![The Year We Fell Down - Sarina Bowen The Year We Fell Down - Sarina Bowen](http://booklikes.com/photo/max/220/330/upload/books/18/27/0952a1dd66baf0191192be2724bbd787.jpg)
I devoured the whole Ivy Years series during a 5 day long-weekend (one thing transcontinental flights are good for is reading), and I'm not usually a fan of the New Adult genre. These books were a pleasant surprise. The Year We Fell Down is the first in the series, and it tells the story of Corey Callahan and Adam Hartley, two students who meet when they are neighbors in Harkness College's (modeled after Yale) handicapped student dorm. Hartley's injury is temporary: he has badly broken his leg, which lands him in a cast for twelve weeks and costs him a season playing hockey. Callahan's disability is more significant and more permanent: also a hockey player, a bad fall left her with a spinal cord injury that has left her unable to feel her lower extremities. Though she can walk (with great effort and the assistance of cumbersome braces and crutches), she is most often in a wheelchair.
There were a lot of things I loved about this story. First, it felt like nothing I'd ever read before. The "disability" trope isn't uncommon, but usually a main character is stricken with a scar or something disfiguring but which doesn't impact his/her physical abilities, or something like blindness or deafness, which doesn't impact his/her attractiveness. Corey is recovering from an injury that has changed, permanently, both her physical ability and the way she and others see her, and there's no miracle cure. She can walk (with great effort and perseverance), but she's never going to skate again.

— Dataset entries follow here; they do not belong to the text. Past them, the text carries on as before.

(** The function never raises; it returns an object exactly when the
    endpoint answered with a text whose content, fence and blanks removed,
    decodes to an object that passes the structure check, and then it
    returns that object. *)
Lemma generate_mcq_with_ai_returns w learning_point temperature m :
  fst (generate_mcq_with_ai isspace json_loads client create
         w learning_point temperature) = Some m <->
  exists content,
    fst (create (endpoint _ w)
           {| req_model := py "gpt-4o-mini";
              req_system := py "You are a helpful quiz generator that outputs only valid JSON.";
              req_user := prompt_head ++ learning_point ++ prompt_tail;
              req_temperature := temperature;
              req_max_tokens := 300 |}) = Ok (Some content) /\
    json_loads (strip isspace (strip_fence (strip isspace content))) = Ok m /\
    is_mcq m.
Proof.
  unfold generate_mcq_with_ai.
  destruct (create _ _) as [response endpoint']. cbn [fst].
  split.
  - intros H.
    destruct response as [[content|]|e]; cbn [mbind result_bind] in H.
    + exists content. split; [reflexivity|].
      destruct (json_loads _) as [mcq|e] eqn:El; cbn [mbind result_bind] in H.
      * destruct (validate mcq) as [[m'|]|e] eqn:Ev; cbn [fst] in H.
        -- injection H as ->. apply validate_accepts in Ev as Hm.
           destruct Hm as (-> & _). split; [reflexivity | exact Ev].
        -- discriminate.
        -- destruct e; discriminate.
      * destruct e; discriminate.
    + discriminate.
    + destruct e; discriminate.
  - intros (content & -> & El & Hm). cbn [mbind result_bind].
    rewrite El. cbn [mbind result_bind]. unfold is_mcq in Hm. rewrite Hm. reflexivity.
Qed.
End Generate.

(** C5, at a response whose "options" is the string "abcd" and whose
    "correct_answer" is "bc": the object is returned, although "bc" is none
    of the four entries "a", "b", "c", "d"; the length check and the
    membership test read the string as a sequence of characters and as a
    text to search. *)
Theorem generate_mcq_with_ai_string_options :
  fst (ascii_generate [Ok (Some substring_doc)] boiling) = Some substring_mcq /\
  getitem substring_mcq (py "options") = Ok (PStr (py "abcd")) /\
  getitem substring_mcq (py "correct_answer") = Ok (PStr (py "bc")) /\
  ~ In (py "bc") [py "a"; py "b"; py "c"; py "d"].
Proof.
  split; [vm_compute; reflexivity|].
  split; [reflexivity|]. split; [reflexivity|].
  intros [H|[H|[H|[H|[]]]]]; discriminate.
Qed.

(** C7, as the code has it. An MCQ whose "options" is a list has exactly
    four options, not necessarily different from one another, and its
    "correct_answer" is equal to one of them; when the options are strings,
    it is one of these strings. *)
Theorem accepted_mcq_options (m : pyval) (options : list pyval) :
  is_mcq m ->
  getitem m (py "options") = Ok (PList options) ->
  length options = 4%nat /\
  exists answer,
    getitem m (py "correct_answer") = Ok answer /\
    (exists o, In o options /\ same_or_eq answer o = true) /\
    (Forall is_str options -> In answer options).
Proof.
  intros Hm Hopt.
  apply validate_accepts in Hm as (_ & d & q & o & a & -> & _ & Eo & Ea & Hlen & Hin).
  cbn [getitem] in *. rewrite Eo in Hopt. injection Hopt as ->.
  cbn [py_len contains] in Hlen, Hin.
  injection Hlen as Hlen. injection Hin as Hin.
  split; [unfold len in Hlen; lia|].
  exists a. rewrite Ea. split; [reflexivity|].
  apply existsb_exists in Hin as (o & Ho & Heq).
  split; [eauto|].
  intros Hstr. rewrite Forall_forall in Hstr. apply list_elem_of_In in Ho as Ho'.
  specialize (Hstr o Ho'). destruct o; try contradiction.
  apply same_or_eq_str in Heq. subst a. exact Ho.
Qed.

Lemma accepted_mcq_options_witness :
  length [PStr (py "A"); PStr (py "B"); PStr (py "C"); PStr (py "D")] = 4%nat /\
  exists answer,
    getitem four_mcq (py "correct_answer") = Ok answer /\
    (exists o, In o [PStr (py "A"); PStr (py "B"); PStr (py "C"); PStr (py "D")] /\
               same_or_eq answer o = true) /\
    (Forall is_str [PStr (py "A"); PStr (py "B"); PStr (py "C"); PStr (py "D")] ->
     In answer [PStr (py "A"); PStr (py "B"); PStr (py "C"); PStr (py "D")]).
Proof.
  apply (accepted_mcq_options four_mcq
           [PStr (py "A"); PStr (py "B"); PStr (py "C"); PStr (py "D")]).
  - reflexivity.
  - reflexivity.
Defined.

(** C7 as stated fails on an object whose options are "A", "A", "B", "C":
    it passes the structure check. *)
Lemma accepted_mcq_repeated_options :
  is_mcq repeated_mcq /\
  getitem repeated_mcq (py "options") = Ok (PList repeated_options) /\
  ~ NoDup repeated_options.
Proof.
  split; [reflexivity|]. split; [reflexivity|].
  intros H. apply NoDup_cons in H as [H _]. apply H. left.
Qed.

(** ** generate_quiz_batch *)

Lemma valid_picks_spec (picks : list nat) (n : nat) (k : Z) :
  valid_picks picks n k = true ->
  NoDup picks /\ Forall (fun i => (i < n)%nat) picks /\ len picks = k.
Proof.
  unfold valid_picks. rewrite !andb_true_iff.
  intros [[H1 H2] H3]. apply bool_decide_eq_true in H1. apply Z.eqb_eq in H3.
  split; [exact H1|]. split; [|exact H3].
  rewrite Forall_forall. intros i Hi.
  rewrite forallb_forall in H2. apply Nat.ltb_lt, H2, list_elem_of_In, Hi.
Qed.
(** The calls up to and including the creation of the two tables. *)
Definition create_tables (eng : build_engine) (cfg : indexconfig) (dbpath : string)
    : list builder_event * option pyexn :=
  match carry_out eng [] (BConnect dbpath :: drop_and_create) with
  | (done, Some e) => (done, Some e)
  | (done, None) =>
      let args := elements (get_columns cfg) in
      match fts4_declare eng args with
      | Raise e => (done, Some e)
      | Ok _ => (done ++ [create_search_table args], None)
      end
  end.

(** [IndexBuilder.build_index()] as the events it causes, [dbpath] being
    [os.path.join(self.indexpath, "index.db")]: the tables are created, the
    rows are inserted as the generator yields them, and an exception of
    SQLite or of the generator leaves the method before the commit.
    [quit] closes once more and emits [finished]. *)
Definition build_index_events (eng : build_engine) (src : layer_source)
    (cfg : indexconfig) (dbpath : string) : list builder_event * option pyexn :=
  match create_tables eng cfg dbpath with
  | (done, Some e) => (done, Some e)
  | (done, None) =>
      let '(rows, raised) := get_features src cfg in
      match carry_out eng done (rows ≫= insert_row) with
      | (done, Some e) => (done, Some e)
      | (done, None) =>
          match raised with
          | Some e => (done, Some e)
          | None =>
              carry_out eng done
                [BCommit; BClose; BEmitIndexBuilt dbpath; BClose; BEmitFinished]
          end
      end
  end.

(** The index a build leaves: the tables of a build that ran to its end,
    the full-text one with the columns FTS4 made of the arguments. *)
Definition build_index_on (eng : build_engine) (src : layer_source)
    (cfg : indexconfig) (dbpath : string) : result database :=
  match build_index_events eng src cfg dbpath with
  | (_, Some e) => Raise e
  | (_, None) =>
      columns ← fts4_declare eng (elements (get_columns cfg));
      let rows := (get_features src cfg).1 in
      Ok {| featureinfo := Some (info_of_record <$> rows);
            search_table := Some (list_to_set columns, fts_of_record <$> rows) |}
  end.

(** An SQLite that carries out every statement and takes each argument of
    [fts4(...)] for a column. *)
Definition accepting_engine : build_engine :=
  {| refuses := fun _ _ => None; fts4_declare := fun args => Ok args |}.

(** *** FTS4 for examples

    What FTS4 does with arguments that are quoted names of letters:
    without an argument the table has the one column [content]; it
    refuses two names that differ only in case, and a name that is [docid]
    or the name of the table. *)
Definition lower_ascii (a : ascii) : ascii :=
  let n := nat_of_ascii a in
  if bool_decide (65 <= n <= 90)%nat then ascii_of_nat (n + 32) else a.
(** * Piping: the package / environment discovery and reconciliation layer

    A shallow embedding of [PythonExecutor] (utils/pythonExecutor.ts) and of
    [PipingEnvironmentProvider.setActiveEnvironment]
    (providers/environmentProvider.ts).

    The TypeScript code is asynchronous and effectful: it spawns processes,
    reads the file system, writes to an output channel and mutates
    [EnvironmentInfo] objects that are shared by reference.  The embedding
    threads one explicit [State] through a small state-and-exception monad;
    the outside world (processes, file system, editor configuration) is an
    abstract type [W] with the operations of the [Host] class. *)

From Stdlib Require Import ZArith Ascii String List Bool Lia DecimalString.
From stdpp Require Import gmap strings list fin_maps.

Local Open Scope string_scope.
Local Open Scope list_scope.

(** ** JavaScript strings *)

Module JsString.

Definition chr (n : nat) : string := String (ascii_of_nat n) EmptyString.

(** The characters the source writes as escapes. *)
Definition dquote : string := chr 34.
Definition newline : string := chr 10.

(** [!!s] and [if (s)] on a string: only the empty string is falsy. *)
Definition truthy (s : string) : bool :=
  match s with EmptyString => false | String _ _ => true end.

Definition lower_ascii (c : ascii) : ascii :=
  let n := nat_of_ascii c in
  if (65 <=? n)%nat && (n <=? 90)%nat then ascii_of_nat (n + 32) else c.

(** [s.toLowerCase()], on the ASCII letters. *)
Fixpoint toLowerCase (s : string) : string :=
  match s with
  | EmptyString => EmptyString
  | String c s' => String (lower_ascii c) (toLowerCase s')
  end.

I loved Corey's attitude, and the thought-provoking way the author addressed her disability. Nothing is sugar-coated. Corey is honest and sometimes angry about her condition. She gets annoyed when she goes to the dining hall and can't see over the counters to see what's being served, and how, in her chair, her line of sight is exactly at everyone else's butt level. She gets frustrated when she goes to a party and can't move around to mingle, and when she gets separated from her chair, she has to do an embarrassing butt-skoot down several flights of stairs to get back to it. And yet she goes to the dining hall and to the parties anyway. Her parents would rather have kept her home, or at least at a closer, more modern school with better handicap access, but Corey has dreamed of going to Harkness forever, and she's determined to live her dreams.

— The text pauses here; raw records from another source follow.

(** * MrDaniel: news retrieval and analyst chat orchestration

    A shallow embedding of the logic of [src/index.tsx]: the two
    request/response cycles against the generative-language provider
    ([fetchNews], [handleChat]), the category selection effect and the
    report exporter ([exportCSV]).

    Conventions.
    - A JavaScript string is a [string]; non-ASCII text is kept as its
      UTF-8 bytes.  The program only concatenates, trims and tests strings
      for emptiness.
    - React state ([useState]) and the [useRef] cell are the fields of the
      record [AppState]; a handler is a function on that record.  An [async]
      handler is cut at its single [await]: the part that runs when the
      handler is invoked ([fetchNews], [handleChat]) and the part that runs
      when the awaited provider call settles ([fetchNews_settled],
      [handleChat_settled]).
    - What a handler does to the outside world (provider calls, console
      diagnostics, the file download) is appended to a log of [Effect]s.
    - Browser and SDK built-ins whose text the repository does not contain
      ([JSON.parse], the [Date] formatters) are variables of the section
      [App].
    - An API key is configured: constructing the SDK client and creating
      the chat session do not throw.  The only provider operations that can
      fail are the two awaited calls, [generateContent] and [sendMessage].
    - Display-only state (the locale bundle, the item shown in the
      traceability dialog, the scroll anchor) is left out. *)

From Stdlib Require Import ZArith Ascii String DecimalString DecimalPos DecimalZ.
From stdpp Require Import base option list strings gmap.

Local Open Scope string_scope.
Local Open Scope list_scope.

(** ** JavaScript strings *)

Module JsString.

Definition byte (n : nat) : ascii := Ascii.ascii_of_nat n.

(** The double-quote character, U+0022. *)
Definition dquote : string := String (byte 34) "".

(** The line feed used by template literals that span several lines and by
    [join("\n")]. *)
Definition nl : string := String (byte 10) "".

(** A string is read as a sequence of code points: a byte of the form
    10xxxxxx continues the code point opened before it. *)
Definition is_continuation (a : ascii) : bool :=
  let n := nat_of_ascii a in (128 <=? n)%nat && (n <=? 191)%nat.

Definition starts_with_continuation (s : string) : bool :=
  match s with
  | String a _ => is_continuation a
  | "" => false
  end.

Fixpoint code_points (s : string) : list string :=
  match s with
  | "" => []
  | String a rest =>
      match code_points rest with
      | cp :: cps =>
          if starts_with_continuation cp then String a cp :: cps
          else String a "" :: cp :: cps
      | [] => [String a ""]
      end
  end.

Definition bytes_of (s : string) : list nat :=
  map nat_of_ascii (list_ascii_of_string s).

(** ECMAScript WhiteSpace and LineTerminator code points, the ones
    [String.prototype.trim] removes: U+0009..U+000D, U+0020, U+00A0,
    U+1680, U+2000..U+200A, U+2028, U+2029, U+202F, U+205F, U+3000 and
    U+FEFF. *)
Definition is_white_space (cp : string) : bool :=
  match bytes_of cp with
  | [n] => (9 <=? n)%nat && (n <=? 13)%nat || (n =? 32)%nat
  | [194; 160] => true
  | [225; 154; 128] => true
  | [226; 128; k] =>
      (128 <=? k)%nat && (k <=? 138)%nat
      || (k =? 168)%nat || (k =? 169)%nat || (k =? 175)%nat
  | [226; 129; 159] => true
  | [227; 128; 128] => true
  | [239; 187; 191] => true
  | _ => false
  end.

Fixpoint drop_while {A} (p : A -> bool) (l : list A) : list A :=
  match l with
  | x :: l' => if p x then drop_while p l' else l
  | [] => []
  end.

Definition join_points (cps : list string) : string :=
  fold_right String.append "" cps.

(** [String.prototype.trim]. *)
Definition trim (s : string) : string :=
  join_points
    (rev (drop_while is_white_space
            (rev (drop_while is_white_space (code_points s))))).

(** JavaScript truthiness of a string: non-empty. *)
Definition truthy (s : string) : bool :=
  match s with "" => false | _ => true end.

(** [Number.prototype.toString] of an integer time value. *)
Definition of_Z (z : Z) : string := NilZero.string_of_int (Z.to_int z).

(** [String(i)] for an array index. *)
Definition of_nat (n : nat) : string := of_Z (Z.of_nat n).

End JsString.

Import JsString.

(** ** JavaScript values *)

(** The values [JSON.parse] produces.  A number is kept as the text
    [Number.prototype.toString] gives it (the program never computes with a
    parsed number); an object is a finite map from property names to values.
    [undefined] is the [None] of [option json]. *)
#[local] Set Warnings "-register-all".
Inductive json : Type :=
| JNull
| JBool (b : bool)
| JNum (shown : string)
| JStr (s : string)
| JArr (items : list json)
| JObj (props : gmap string json).

Module Js.

(** [ToBoolean]. *)
Definition truthy (v : option json) : bool :=
  match v with
  | None | Some JNull => false
  | Some (JBool b) => b
  | Some (JNum shown) => negb (String.eqb shown "0")
  | Some (JStr s) => JsString.truthy s
  | Some (JArr _) | Some (JObj _) => true
  end.

(** [ToString] on parsed values; an array is rendered by
    [Array.prototype.join], which shows [null] as the empty string. *)
Fixpoint to_string (v : json) : string :=
  match v with
  | JNull => "null"
  | JBool true => "true"
  | JBool false => "false"
  | JNum shown => shown
  | JStr s => s
  | JArr items =>
      String.concat ","
        (map (fun x => match x with JNull => "" | _ => to_string x end) items)
  | JObj _ => "[object Object]"
  end.

(** [ToString] as a template literal applies it. *)
Definition template (v : option json) : string :=
  match v with
  | None => "undefined"
  | Some x => to_string x
  end.

(** [Array.prototype.join]: [undefined] and [null] elements give the empty
    string. *)
Definition join (sep : string) (cells : list (option json)) : string :=
  String.concat sep
    (map (fun c => match c with
                   | None | Some JNull => ""
                   | Some x => to_string x
                   end) cells).

(** The own enumerable properties an object spread [{...v}] copies: those
    of an object, the elements of an array under their indices, the
    characters of a string under theirs (one per byte here), none for
    [null], a boolean or a number. *)
Definition own_properties (v : json) : gmap string json :=
  match v with
  | JObj props => props
  | JArr items => list_to_map (imap (fun i x => (of_nat i, x)) items)
  | JStr s =>
      list_to_map
        (imap (fun i a => (of_nat i, JStr (String a ""))) (list_ascii_of_string s))
  | JNull | JBool _ | JNum _ => ∅
  end.

Inductive Error : Type :=
| SyntaxError
| TypeError
| ProviderError (reason : string).

(** How an evaluation ends: normally with a value, or abruptly with a
    thrown error. *)
Inductive Completion (A : Type) : Type :=
| Normal (a : A)
| Throw (e : Error).
Arguments Normal {A} a.
Arguments Throw {A} e.

Definition bind {A B} (c : Completion A) (k : A -> Completion B) : Completion B :=
  match c with
  | Normal a => k a
  | Throw e => Throw e
  end.

(** How an awaited promise settles. *)
Inductive Settled (A : Type) : Type :=
| Fulfilled (a : A)
| Rejected (e : Error).
Arguments Fulfilled {A} a.
Arguments Rejected {A} e.

(** [await p] inside a [try] block. *)
Definition await {A} (p : Settled A) : Completion A :=
  match p with
  | Fulfilled a => Normal a
  | Rejected e => Throw e
  end.

End Js.

(** Sequencing inside a [try] block, written [x ← c; k]. *)
#[global] Instance Completion_bind : MBind Js.Completion :=
  fun A B k c => Js.bind c k.

(** ** Data model *)

(** [interface ChatMessage]. *)
Inductive Role : Type := user | model.

(** The text of a reply is [response.text], which the SDK leaves
    [undefined] when the reply has no text part. *)
Record ChatMessage : Type := { role : Role; text : option string }.

(** [interface NewsItem], the shape the response schema asks the provider
    for. *)
Record Citation : Type := { uri : string; citation_title : option string }.

Record NewsItem : Type := {
  id : string;
  title : string;
  summary : string;
  sources : list string;
  url : string;
  timestamp : string;
  category : string;
  isVerified : bool;
  verificationDetails : string;
  groundingSources : option (list Citation)
}.

Definition Citation_value (c : Citation) : json :=
  JObj (match citation_title c with
        | Some t => <["title" := JStr t]> {["uri" := JStr (uri c)]}
        | None => {["uri" := JStr (uri c)]}
        end).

I also love that Corey doesn't let romance or heartbreak stand in the way of her studies. She is a serious student without being a geek, and when Hartley blows her off when his long-time girlfriend comes home from a semester abroad, Corey doesn't slink off somewhere to sulk: she studies her ass off. Neither does she wait around for Hartley to discover the error of his ways and come crawling back to her: Corey realizes it was a mistake to rely so heavily on Hartley for social interaction, and she joins an intermural water polo team in an effort to get out more. In short, Corey is brave, and smart, and frankly pretty awesome, without being an angsty Mary Sue.

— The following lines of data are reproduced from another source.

(** A deeper bound changes no result. *)
Lemma walk_rels_mono
    (walk walk' : list Relationship → list Part
                  → option (list Part * list Part)) :
  (∀ rels seen r, walk rels seen = Some r → walk' rels seen = Some r) →
  ∀ rels seen r,
    Package.walk_rels h walk rels seen = Some r →
    Package.walk_rels h walk' rels seen = Some r.
Proof.
  intros Hle rels. induction rels as [|rel rels IH]; intros seen r; simpl.
  - done.
  - destruct (decide (target_part rel ∈ seen)); [by apply IH|].
    destruct (walk _ _) as [[sub seen2]|] eqn:Hsub; [|done].
    rewrite (Hle _ _ _ Hsub).
    destruct (Package.walk_rels h walk rels seen2) as [[rest seen3]|]
      eqn:Hrest; [|done].
    by rewrite (IH _ _ Hrest).
Qed.

Lemma walkparts_fuel_S fuel :
  ∀ rels seen r,
    Package._walkparts h fuel rels seen = Some r →
    Package._walkparts h (S fuel) rels seen = Some r.
Proof.
  induction fuel as [|fuel IH]; intros rels seen r Hrun; [done|].
  change (Package.walk_rels h (Package._walkparts h (S fuel)) rels seen
          = Some r).
  by apply (walk_rels_mono (Package._walkparts h fuel)).
Qed.

Lemma walkparts_fuel_le fuel fuel' rels seen r :
  fuel ≤ fuel' →
  Package._walkparts h fuel rels seen = Some r →
  Package._walkparts h fuel' rels seen = Some r.
Proof.
  induction 1 as [|fuel' _ IH]; [done|].
  intros Hrun. by apply walkparts_fuel_S, IH.
Qed.

(** Whatever is returned, the shared list has grown by the yields. *)
Lemma walkparts_appends fuel :
  ∀ rels seen out seen',
    Package._walkparts h fuel rels seen = Some (out, seen') →
    seen' = seen ++ out.
Proof.
  induction fuel as [|fuel IHfuel]; [done|]. intros rels.
  change (Package._walkparts h (S fuel))
    with (Package.walk_rels h (Package._walkparts h fuel)).
  induction rels as [|rel rels IHrels]; intros seen out seen'; simpl.
  - intros [= <- <-]. by rewrite app_nil_r.
  - destruct (decide (target_part rel ∈ seen)); [by apply IHrels|].
    destruct (Package._walkparts h fuel _ _) as [[sub seen2]|] eqn:Hsub;
      [|done].
    destruct (Package.walk_rels h _ rels seen2) as [[rest seen3]|] eqn:Hrest;
      [|done].
    intros [= <- <-].
    apply IHfuel in Hsub as ->. apply IHrels in Hrest as ->.
    by rewrite <- !app_assoc.
Qed.

(** The depth-first order of a graph is one order. *)
Lemma depth_first_functional rels seen out1 :
  Package.depth_first h rels seen out1 →
  ∀ out2, Package.depth_first h rels seen out2 → out1 = out2.
Proof.
  induction 1 as [seen|rel rels seen out Hin _ IH
                  |rel rels seen sub rest Hnew _ IHsub _ IHrest];
    intros out2 H2; inversion H2; subst; try done.
  - by apply IH.
  - match goal with
    | Hs : Package.depth_first h (_relationships h _) _ ?sub2,
      Hr : Package.depth_first h rels _ ?rest2 |- _ =>
        apply IHsub in Hs as <-; apply IHrest in Hr as <-
    end.
    done.
Qed.

End WalkFacts.

(** C1.  Whatever the relationship graph, cycles included, once the depth
    bound exceeds the number of part objects by two the traversal behind
    [Package._parts] returns; the list it returns has no part twice, has
    exactly the parts reachable from the root relationships, and lists
    them in depth-first order. *)
Theorem walkparts_terminates_each_part_once
    (h : Heap) (rels : list Relationship) (k : nat) :
  ∃ ps,
    Package._parts h (size h + 2 + k) rels = Some ps
    ∧ NoDup ps
    ∧ (∀ part, part ∈ ps ↔ Package.reachable h rels part)
    ∧ Package.depth_first h rels [] ps.
Proof.
  destruct (walkparts_spec h (size h + 2 + k) rels []) as (ps & Hrun & Hok).
  { constructor. }
  { unfold Package.pending. rewrite list_to_set_nil, difference_empty_L.
    rewrite size_dom. lia. }
  destruct Hok as (Hnd & Hroot & Hstep & Hreach & Hdf).
  exists ps. unfold Package._parts. rewrite Hrun. simpl.
  repeat split; [done| |by apply reachable_closed|done].
  apply Hreach.
Qed.

(** A two-part cycle: the root points at part 1, part 1 at part 2 and
    part 2 back at part 1; a second root relationship points at part 2
    again. *)
Example walkparts_on_a_cycle :
  Package._parts
    (<[1 := [mkRel "rId1" "slide" 2]]> (<[2 := [mkRel "rId1" "back" 1]]> ∅))
    4 [mkRel "rId1" "doc" 1; mkRel "rId2" "slide" 2]
  = Some [1; 2].
Proof. vm_compute. reflexivity. Qed.

(** ** Lazy properties *)

Section LazyFacts.
Variable f_name : string.
Variable f : Lazy.Attrs → result nat * Lazy.Attrs.

(** Once the cache attribute is there, a read returns it and changes
    nothing: the decorated method is not called. *)
Lemma lazyproperty_cached (s : Lazy.Attrs * nat) (v : nat) :
  s.1 !! Lazy.cache_attr_name f_name = Some v →
  Lazy.lazyproperty f_name f s = (Ok v, s).
Proof.
  intros Hc. unfold Lazy.lazyproperty, get_prop_value, Lazy.getattr.
  by rewrite Hc.
Qed.

Lemma accesses_cached (n : nat) (s : Lazy.Attrs * nat) (v : nat) :
  s.1 !! Lazy.cache_attr_name f_name = Some v →
  Lazy.accesses f_name f n s = (replicate n (Ok v), s).
Proof.
  intros Hc. induction n as [|n IH]; [done|].
  simpl. by rewrite (lazyproperty_cached s v Hc), IH.
Qed.

(** A first read whose method returns: one call, and the value is
    cached on the object the method left. *)
Lemma lazyproperty_first (obj obj' : Lazy.Attrs) (calls v : nat) :
  obj !! Lazy.cache_attr_name f_name = None →
  f obj = (Ok v, obj') →
  Lazy.lazyproperty f_name f (obj, calls)
  = (Ok v, (<[Lazy.cache_attr_name f_name := v]> obj', S calls)).
Proof.
  intros Hc Hf.
  unfold Lazy.lazyproperty, get_prop_value, Lazy.getattr, Lazy.counted.
  simpl. by rewrite Hc, Hf.
Qed.

(** A first read whose method raises: one call, nothing cached. *)
Lemma lazyproperty_raises (obj obj' : Lazy.Attrs) (calls : nat) (e : exn) :
  obj !! Lazy.cache_attr_name f_name = None →
  f obj = (Raise e, obj') →
  Lazy.lazyproperty f_name f (obj, calls) = (Raise e, (obj', S calls)).
Proof.
  intros Hc Hf.
  unfold Lazy.lazyproperty, get_prop_value, Lazy.getattr, Lazy.counted.
  simpl. by rewrite Hc, Hf.
Qed.

End LazyFacts.

(** C2, as amended.  On an object that does not carry the cache attribute
    yet, a decorated method that returns a value is called exactly once
    over any positive number of reads, every read returns that value, and
    the value stays cached on the object. *)
Theorem lazyproperty_runs_once_when_method_returns
    (f_name : string) (f : Lazy.Attrs → result nat * Lazy.Attrs)
    (obj obj' : Lazy.Attrs) (v n : nat) :
  obj !! Lazy.cache_attr_name f_name = None →
  f obj = (Ok v, obj') →
  Lazy.accesses f_name f (S n) (obj, 0)
  = (replicate (S n) (Ok v),
     (<[Lazy.cache_attr_name f_name := v]> obj', 1)).
Proof.
  intros Hc Hf. simpl.
  rewrite (lazyproperty_first f_name f obj obj' 0 v Hc Hf).
  rewrite (accesses_cached f_name f n _ v); [done|].
  simpl. apply lookup_insert_eq.
Qed.

Lemma lazyproperty_runs_once_witness :
  Lazy.accesses "slides" (λ obj, (Ok 7, obj)) 3 (∅, 0)
  = ([Ok 7; Ok 7; Ok 7], (<["_slides" := 7]> ∅, 1)).
Proof.
  apply (lazyproperty_runs_once_when_method_returns
           "slides" (λ obj, (Ok 7, obj)) ∅ ∅ 7 2); reflexivity.
Defined.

I didn't love Hartley so much. For much of the first part of the book, he moves in on Corey despite the fact that he's got an absentee girlfriend. (And the girlfriend is annoyingly one-dimensional, such that Hartley's attraction, even when he explains that it's more than just her looks, does not reflect well on him at all.) However, he eventually owns his sins in a way that is satisfying even as it did not entirely win me over.
The sex scenes are few but they're great: funny and sexy and frank.
SPOILER ALERT:
One thing I didn't love about this book is the tidy conclusion to Hartley's family dilemma. He's never met his father, a wealthy society scion who got Hartley's mom (a waitress at the country club) knocked up and then didn't pay his child support. Hartley dates Stacia, the one-dimensional rich girlfriend, because she lives in his dad's neighborhood. At the end of the story, Hartley's dad shows up writing huge checks for back child support and full of promises to make things right, and it was all just a little too neat and Pollyanna-ish for the rest of the story. Reading on in the series, it seems like these late-entering characters who show up to tie up the thorniest plots with a neat and tidy little bow seem to be a recurring theme in the Ivy Years series, and it's a theme I could have done without.
Bottom line: This is easily the best New Adult book I've ever read--(Caveat: Most of the other NA books I've tried, I've hated)--and it's also one of the most refreshingly original contemporary romances I've ever read, so I highly recommend it.